This book contains an informative, humorous history of mostly well- known spices from A-Z. This month’s featured spice, Chilli Pepper, has a complex history and use across the world. The hotter the country, the hotter the spice. Longer growing allows for more concentrated heat. Harvested green, pods are considered vegetables. Harvested in dried mature colors of red or orange, they become a spice. Capsaicinoids in spicy peppers bind with receptors in the mouth and throat to create a burning sensation which raises our heart rate, makes us perspire and goads the central nervous system into producing endorphins, and opiate-like neuropeptides that induce feelings of contentment and euphoria. It is possible to become addicted to eating chili, just as people become addicted to exercise. Many who dislike chillis at first later come to love them. And this learned preference crosses the species barrier. Rats won’t eat chili peppers but can learn to prefer it by being exposed to other rats that have eaten it. However, humans are the only omnivores that regularly eat chillis. How safe are spicy chillis? Capsaicin can burn literally as well as figuratively. Wear gloves when handling hot chillis, and if you forget and burn yourself, remember that splashing cold water on the burn will have no effect.
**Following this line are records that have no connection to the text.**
(** X29.  Each sanitizer gives a text that it leaves as it is when
    applied again, and the sanitizer of [validators.js] gives the same
    text on the engine's output as on the raw string; that text is the
    digits of the string in their order, with at most a minus sign in
    front. *)
Theorem sanitizers_settle (x : string) :
  exists y,
    MathEngine.sanitizeInput (VString x) = Some y /\
    MathEngine.sanitizeInput (VString y) = Some y /\
    Validators.sanitizeInput (VString (Validators.sanitizeInput (VString x)))
    = Validators.sanitizeInput (VString x) /\
    Validators.sanitizeInput (VString y)
    = Validators.sanitizeInput (VString x) /\
    (Validators.sanitizeInput (VString x) = keep isDigit x \/
     Validators.sanitizeInput (VString x) = "-" +:+ keep isDigit x) /\
    keep isDigit y = keep isDigit x.
Proof.
  exists (keep isDigitOrMinus (trim x)).
  assert (Hy : keep isDigitOrMinus (trim x) = keep isDigitOrMinus x)
    by (apply keep_trim, space_not_digitOrMinus).
  split; [reflexivity|]. rewrite Hy. split; [|split; [|split; [|split]]].
  - cbn [MathEngine.sanitizeInput].
    rewrite trim_id, keep_all by apply allChars_keep. reflexivity.
  - apply validators_sanitize_idempotent.
  - rewrite !validators_sanitize_closed.
    rewrite (keep_all isDigitOrMinus (keep isDigitOrMinus x))
      by apply allChars_keep.
    now rewrite keep_digits_of_cleaned.
  - rewrite validators_sanitize_closed.
    destruct (indexOf "-" (keep isDigitOrMinus x) =? 0);
      [now right|left; apply append_empty_l].
  - apply keep_digits_of_cleaned.
Qed.

(** X30.  When the bank has no questions for the current difficulty,
    [getNextQuestion] returns an addition of two numbers from 1 to 10
    that passes [isValidQuestion]; it is labelled easy whatever the
    current difficulty is, and the engine's difficulty and list of recent
    questions stay as they were. *)
Theorem fallback_question_shape (now : Z) (rt ra rb : Q) (e : Engine) :
  currentPool e = None -> unitRandom ra -> unitRandom rb ->
  exists q e',
    getNextQuestion now rt ra rb e = Some (q, e') /\
    q_type q = "equation" /\ q_operation q = "addition" /\
    1 <= fst (q_values q) <= 10 /\ 1 <= snd (q_values q) <= 10 /\
    q_answer q = fst (q_values q) + snd (q_values q) /\
    q_questionText q
    = toString (fst (q_values q)) +:+ " + " +:+ toString (snd (q_values q))
      +:+ " = ?" /\
    q_difficulty q = "easy" /\
    isValidQuestion q = true /\
    currentDifficulty e' = currentDifficulty e /\
    recentQuestions e' = recentQuestions e.
Proof.
  intros Hp Ha Hb.
  destruct (getNextQuestion_fallback now rt ra rb e Hp) as [Hn _].
  destruct (ensureBank_fields e) as (Hd & Hr & _).
  exists (generateFallbackQuestion now ra rb), (ensureBank e).
  split; [exact Hn|]. unfold generateFallbackQuestion.
  cbn [q_type q_operation q_values q_answer q_questionText q_difficulty
       fst snd].
  pose proof (randomInt_range 1 10 ra Ha ltac:(lia)).
  pose proof (randomInt_range 1 10 rb Hb ltac:(lia)).
  repeat (split; [first [reflexivity|assumption|lia]|]).
  exact Hr.
Qed.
Capsaicin is soluble in alcohol and oils, so you should either coat your hands in vegetable oil, then wash with soap and water, or rub the area with isopropyl alcohol. If you burn your mouth, eat Greek yoghurt. Casein, found in dairy products, strip the capsaicin molecules from the receptors. The popularity of the bland green pepper shows that people like the flavor without the burn. In Szechuan cuisine, chillis are browned in hot fat to lessen the impact

of the capsaicin in kung pao chicken. And while heat is extremely important in south-east Asian cooking, it is designed to be experienced in the context of more subtle tastes where herbs such as lemongrass and galangal also play a crucial role. Pepper is Columbus’s misnomer. Believing it to be a species of piper nigrum (black pepper), he shipped it back to Spain, and from there, chillis found their way to Portugal, India, Africa, Central and Eastern Europe. Classification is big problem with chillis because of the ease with which they cross-pollinate. There are hundreds of different types and sub-types. Because of the pepper’s irregular size and shapes, it was very difficult for farmers to determine which chili they were growing from year to year. At last count, there were believed to be thirty-two species of chili.
Awards for the hottest chillis? The names say it all: The Scorpion of Death, Carolina Reaper, The Ghost Pepper, Levanta Muertos (raising the dead), and Rocotos (rockets).